- Your goal -
Copy word for word, please, the lines of the entries below running from the one containing "effort_wrapf, ensureFrontend_effort|intros frontend|lia]." to the one containing "Lemma cluster_normal_effort c", both ends included.

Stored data
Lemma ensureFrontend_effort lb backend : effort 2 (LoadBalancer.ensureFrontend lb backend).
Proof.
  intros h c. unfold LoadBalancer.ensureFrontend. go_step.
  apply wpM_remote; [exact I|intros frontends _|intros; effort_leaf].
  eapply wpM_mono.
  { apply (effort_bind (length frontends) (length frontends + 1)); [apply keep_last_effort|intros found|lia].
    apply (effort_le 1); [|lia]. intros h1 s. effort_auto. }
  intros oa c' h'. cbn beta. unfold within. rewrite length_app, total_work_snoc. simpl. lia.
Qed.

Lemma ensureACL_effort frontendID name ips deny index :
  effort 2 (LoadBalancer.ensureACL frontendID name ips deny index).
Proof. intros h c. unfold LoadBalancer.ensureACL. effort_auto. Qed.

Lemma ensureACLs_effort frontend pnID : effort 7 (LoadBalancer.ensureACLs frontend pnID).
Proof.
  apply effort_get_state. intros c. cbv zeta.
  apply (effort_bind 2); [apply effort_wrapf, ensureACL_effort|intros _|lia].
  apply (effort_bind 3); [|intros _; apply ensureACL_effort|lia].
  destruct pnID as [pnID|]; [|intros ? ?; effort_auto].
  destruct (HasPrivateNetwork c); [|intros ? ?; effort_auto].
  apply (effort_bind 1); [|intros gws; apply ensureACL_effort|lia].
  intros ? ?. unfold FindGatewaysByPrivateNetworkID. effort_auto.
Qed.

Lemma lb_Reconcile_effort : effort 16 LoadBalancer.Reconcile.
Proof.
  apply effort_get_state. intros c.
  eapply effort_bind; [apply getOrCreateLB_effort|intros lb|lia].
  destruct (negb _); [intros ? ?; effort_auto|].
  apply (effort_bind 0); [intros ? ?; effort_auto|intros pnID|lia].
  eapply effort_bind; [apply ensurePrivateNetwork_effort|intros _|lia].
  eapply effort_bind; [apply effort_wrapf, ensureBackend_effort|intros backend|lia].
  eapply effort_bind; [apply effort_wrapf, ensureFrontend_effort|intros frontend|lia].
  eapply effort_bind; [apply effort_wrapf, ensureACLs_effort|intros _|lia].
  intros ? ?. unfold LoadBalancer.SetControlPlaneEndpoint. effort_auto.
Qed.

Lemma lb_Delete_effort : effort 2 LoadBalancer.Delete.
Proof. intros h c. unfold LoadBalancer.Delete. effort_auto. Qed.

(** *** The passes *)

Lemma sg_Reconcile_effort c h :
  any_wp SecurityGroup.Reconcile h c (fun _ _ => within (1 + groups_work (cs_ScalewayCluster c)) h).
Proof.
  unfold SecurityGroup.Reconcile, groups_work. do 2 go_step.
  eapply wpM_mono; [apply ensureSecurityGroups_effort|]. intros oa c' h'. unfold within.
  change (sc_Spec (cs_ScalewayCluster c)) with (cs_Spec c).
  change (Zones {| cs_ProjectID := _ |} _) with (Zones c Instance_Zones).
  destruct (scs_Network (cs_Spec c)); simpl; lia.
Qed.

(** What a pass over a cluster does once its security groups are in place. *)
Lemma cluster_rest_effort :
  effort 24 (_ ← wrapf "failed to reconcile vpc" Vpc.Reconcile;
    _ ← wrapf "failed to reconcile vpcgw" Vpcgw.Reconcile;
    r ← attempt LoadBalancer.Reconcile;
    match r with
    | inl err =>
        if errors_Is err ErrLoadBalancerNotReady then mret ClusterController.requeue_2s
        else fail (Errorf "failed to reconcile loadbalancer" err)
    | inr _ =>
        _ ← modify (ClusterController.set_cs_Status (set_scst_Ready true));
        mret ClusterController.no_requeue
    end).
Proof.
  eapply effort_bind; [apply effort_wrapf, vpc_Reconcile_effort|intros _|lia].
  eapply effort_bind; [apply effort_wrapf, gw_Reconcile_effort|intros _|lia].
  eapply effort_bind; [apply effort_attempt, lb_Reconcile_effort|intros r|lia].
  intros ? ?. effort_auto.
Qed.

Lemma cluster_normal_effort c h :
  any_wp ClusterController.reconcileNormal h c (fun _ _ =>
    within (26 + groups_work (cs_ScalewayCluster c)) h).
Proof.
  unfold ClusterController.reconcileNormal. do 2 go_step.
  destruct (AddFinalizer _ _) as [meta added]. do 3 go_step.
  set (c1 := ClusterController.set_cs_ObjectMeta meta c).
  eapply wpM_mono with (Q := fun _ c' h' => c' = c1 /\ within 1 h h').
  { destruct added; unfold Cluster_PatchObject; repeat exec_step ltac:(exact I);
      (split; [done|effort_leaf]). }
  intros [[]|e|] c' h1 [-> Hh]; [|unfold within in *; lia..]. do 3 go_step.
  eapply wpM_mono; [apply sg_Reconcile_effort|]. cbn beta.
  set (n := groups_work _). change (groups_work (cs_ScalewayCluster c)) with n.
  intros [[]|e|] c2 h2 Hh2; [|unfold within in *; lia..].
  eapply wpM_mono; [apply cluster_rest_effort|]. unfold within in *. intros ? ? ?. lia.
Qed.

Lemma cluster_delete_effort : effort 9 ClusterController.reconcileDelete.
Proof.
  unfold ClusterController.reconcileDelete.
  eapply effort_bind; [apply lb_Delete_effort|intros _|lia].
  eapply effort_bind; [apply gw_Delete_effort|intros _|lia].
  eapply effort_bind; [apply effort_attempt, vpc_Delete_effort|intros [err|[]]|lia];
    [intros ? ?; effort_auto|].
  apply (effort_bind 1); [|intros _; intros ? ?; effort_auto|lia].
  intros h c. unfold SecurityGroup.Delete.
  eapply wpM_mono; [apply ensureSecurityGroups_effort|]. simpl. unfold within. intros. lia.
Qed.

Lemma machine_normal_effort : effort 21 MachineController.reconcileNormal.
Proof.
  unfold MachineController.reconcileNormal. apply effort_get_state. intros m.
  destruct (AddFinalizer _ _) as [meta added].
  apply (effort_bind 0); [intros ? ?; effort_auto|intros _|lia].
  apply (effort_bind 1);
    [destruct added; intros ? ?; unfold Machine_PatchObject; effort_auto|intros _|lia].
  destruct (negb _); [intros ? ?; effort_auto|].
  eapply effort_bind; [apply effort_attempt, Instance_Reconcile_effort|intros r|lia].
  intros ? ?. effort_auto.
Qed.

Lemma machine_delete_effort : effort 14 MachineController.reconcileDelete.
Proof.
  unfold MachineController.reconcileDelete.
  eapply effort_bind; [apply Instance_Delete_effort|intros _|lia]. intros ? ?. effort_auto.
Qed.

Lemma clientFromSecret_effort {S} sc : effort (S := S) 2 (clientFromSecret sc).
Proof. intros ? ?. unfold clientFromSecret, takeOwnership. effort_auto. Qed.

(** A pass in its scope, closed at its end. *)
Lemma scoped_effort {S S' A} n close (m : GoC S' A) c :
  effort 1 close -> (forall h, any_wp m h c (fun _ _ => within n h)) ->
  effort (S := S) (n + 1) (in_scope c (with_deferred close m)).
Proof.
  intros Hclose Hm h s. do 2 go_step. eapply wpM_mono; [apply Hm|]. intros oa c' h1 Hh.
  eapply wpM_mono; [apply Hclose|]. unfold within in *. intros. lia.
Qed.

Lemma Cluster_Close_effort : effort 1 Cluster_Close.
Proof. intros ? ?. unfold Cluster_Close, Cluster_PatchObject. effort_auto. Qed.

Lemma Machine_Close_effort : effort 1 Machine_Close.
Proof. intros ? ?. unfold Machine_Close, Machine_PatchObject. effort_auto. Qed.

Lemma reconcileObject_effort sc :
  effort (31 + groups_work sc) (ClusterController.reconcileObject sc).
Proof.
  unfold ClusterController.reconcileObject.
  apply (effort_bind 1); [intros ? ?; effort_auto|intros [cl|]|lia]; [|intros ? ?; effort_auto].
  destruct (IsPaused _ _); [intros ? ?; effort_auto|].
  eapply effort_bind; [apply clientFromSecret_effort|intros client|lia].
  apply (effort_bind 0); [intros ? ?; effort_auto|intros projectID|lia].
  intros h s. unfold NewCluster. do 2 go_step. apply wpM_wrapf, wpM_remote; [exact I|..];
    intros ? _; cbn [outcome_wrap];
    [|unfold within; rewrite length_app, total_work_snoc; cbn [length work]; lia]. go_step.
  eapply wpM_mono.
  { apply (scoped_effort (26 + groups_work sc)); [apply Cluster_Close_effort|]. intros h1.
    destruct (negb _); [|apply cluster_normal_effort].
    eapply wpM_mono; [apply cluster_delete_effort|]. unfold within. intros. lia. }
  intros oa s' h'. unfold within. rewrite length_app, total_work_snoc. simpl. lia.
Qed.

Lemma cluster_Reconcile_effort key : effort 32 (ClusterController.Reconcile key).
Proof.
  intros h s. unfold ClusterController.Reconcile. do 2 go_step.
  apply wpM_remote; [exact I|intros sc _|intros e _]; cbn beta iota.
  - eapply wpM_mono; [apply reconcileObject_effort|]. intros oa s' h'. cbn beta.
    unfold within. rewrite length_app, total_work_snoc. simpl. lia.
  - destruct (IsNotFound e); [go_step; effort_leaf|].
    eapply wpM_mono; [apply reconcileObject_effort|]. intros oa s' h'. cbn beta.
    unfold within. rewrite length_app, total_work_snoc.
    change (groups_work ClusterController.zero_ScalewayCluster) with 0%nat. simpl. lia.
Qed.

- Result -
  eapply effort_bind; [apply effort_wrapf, ensureFrontend_effort|intros frontend|lia].
  eapply effort_bind; [apply effort_wrapf, ensureACLs_effort|intros _|lia].
  intros ? ?. unfold LoadBalancer.SetControlPlaneEndpoint. effort_auto.
Qed.

Lemma lb_Delete_effort : effort 2 LoadBalancer.Delete.
Proof. intros h c. unfold LoadBalancer.Delete. effort_auto. Qed.

(** *** The passes *)

Lemma sg_Reconcile_effort c h :
  any_wp SecurityGroup.Reconcile h c (fun _ _ => within (1 + groups_work (cs_ScalewayCluster c)) h).
Proof.
  unfold SecurityGroup.Reconcile, groups_work. do 2 go_step.
  eapply wpM_mono; [apply ensureSecurityGroups_effort|]. intros oa c' h'. unfold within.
  change (sc_Spec (cs_ScalewayCluster c)) with (cs_Spec c).
  change (Zones {| cs_ProjectID := _ |} _) with (Zones c Instance_Zones).
  destruct (scs_Network (cs_Spec c)); simpl; lia.
Qed.

(** What a pass over a cluster does once its security groups are in place. *)
Lemma cluster_rest_effort :
  effort 24 (_ ← wrapf "failed to reconcile vpc" Vpc.Reconcile;
    _ ← wrapf "failed to reconcile vpcgw" Vpcgw.Reconcile;
    r ← attempt LoadBalancer.Reconcile;
    match r with
    | inl err =>
        if errors_Is err ErrLoadBalancerNotReady then mret ClusterController.requeue_2s
        else fail (Errorf "failed to reconcile loadbalancer" err)
    | inr _ =>
        _ ← modify (ClusterController.set_cs_Status (set_scst_Ready true));
        mret ClusterController.no_requeue
    end).
Proof.
  eapply effort_bind; [apply effort_wrapf, vpc_Reconcile_effort|intros _|lia].
  eapply effort_bind; [apply effort_wrapf, gw_Reconcile_effort|intros _|lia].
  eapply effort_bind; [apply effort_attempt, lb_Reconcile_effort|intros r|lia].
  intros ? ?. effort_auto.
Qed.

Lemma cluster_normal_effort c h :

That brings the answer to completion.